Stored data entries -
______

(** * Open Prism API (prism.py): a shallow embedding and its contract

    prism.py is a facade over an external asset-management core.  Every
    function resolves the core (from the host module [PrismInit] or from the
    module global [CORE]), checks a few preconditions, forwards one call and
    normalises the path separators of what comes back.

    The embedding keeps that shape.  A function of the module is a
    computation in the monad [M]: it reads and writes a [World] (the module
    global and what the host process offers), may raise an exception, and
    appends to a trace every attempt to resolve the core and every method
    called on it, so that "without contacting the core" and "delegates with
    media type ..." are statements about that trace. *)

From Stdlib Require Import Ascii ZArith.
From stdpp Require Import base strings gmap list.

Local Open Scope string_scope.

(** ** Python values *)

(** A reference that may be [None]. *)
Inductive pyref (A : Type) : Type :=
  | PyNone : pyref A
  | PyObj (a : A) : pyref A.
Arguments PyNone {A}.
Arguments PyObj {A} a.

(** [bool(x)], the test behind [if x] and [not x]. *)
Class Truthy (A : Type) := truthy : A → bool.

#[export] Instance str_truthy : Truthy string :=
  λ s, match s with EmptyString => false | String _ _ => true end.

#[export] Instance option_truthy `{Truthy A} : Truthy (option A) :=
  λ o, match o with None => false | Some a => truthy a end.

#[export] Instance pyref_truthy `{Truthy A} : Truthy (pyref A) :=
  λ r, match r with PyNone => false | PyObj a => truthy a end.

(** A module-level function object, as in [if not is_scene_in_prism:].
    Functions define neither [__bool__] nor [__len__]: they are always
    true, whatever calling them would return. *)
Definition function_object_truthy {A : Type} (f : A) : bool := true.

(** The two separators.  Strings are byte strings (UTF-8); the byte 92
    occurs in UTF-8 only as the backslash itself, so replacing bytes is
    replacing characters. *)
Definition backslash : ascii := "092"%char.
Definition slash : ascii := "/"%char.

(** [s.replace(old, new)] for one-character [old] and [new]. *)
Fixpoint replace (old new : ascii) (s : string) : string :=
  match s with
  | EmptyString => EmptyString
  | String c s' =>
      String (if Ascii.eqb c old then new else c) (replace old new s')
  end.

(** [s.startswith(p)]. *)
Fixpoint startswith (s p : string) {struct p} : bool :=
  match p with
  | EmptyString => true
  | String c p' =>
      match s with
      | EmptyString => false
      | String d s' => if Ascii.eqb d c then startswith s' p' else false
      end
  end.

(** Whether the character [c] occurs in [s]. *)
Fixpoint occurs (c : ascii) (s : string) : bool :=
  match s with
  | EmptyString => false
  | String d s' => if Ascii.eqb d c then true else occurs c s'
  end.

(** ** The external core *)

(** A descriptor produced by the core: a [dict].  The module reads only
    string entries of it (["path"], ["task"], ["department"]). *)
Abbreviation descriptor := (gmap string string).

(** A plugin object; the module only tests it for truth. *)
Record Plugin : Type := { plugin_bool : bool }.

#[export] Instance plugin_truthy : Truthy Plugin := plugin_bool.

______

What to do -
Find "global and what" in the entries above and copy that whole line exactly, then each line after it through the line that contains "From Stdlib Require Import Ascii ZArith.".

Result -
    global and what the host process offers), may raise an exception, and
    appends to a trace every attempt to resolve the core and every method
    called on it, so that "without contacting the core" and "delegates with
    media type ..." are statements about that trace. *)

From Stdlib Require Import Ascii ZArith.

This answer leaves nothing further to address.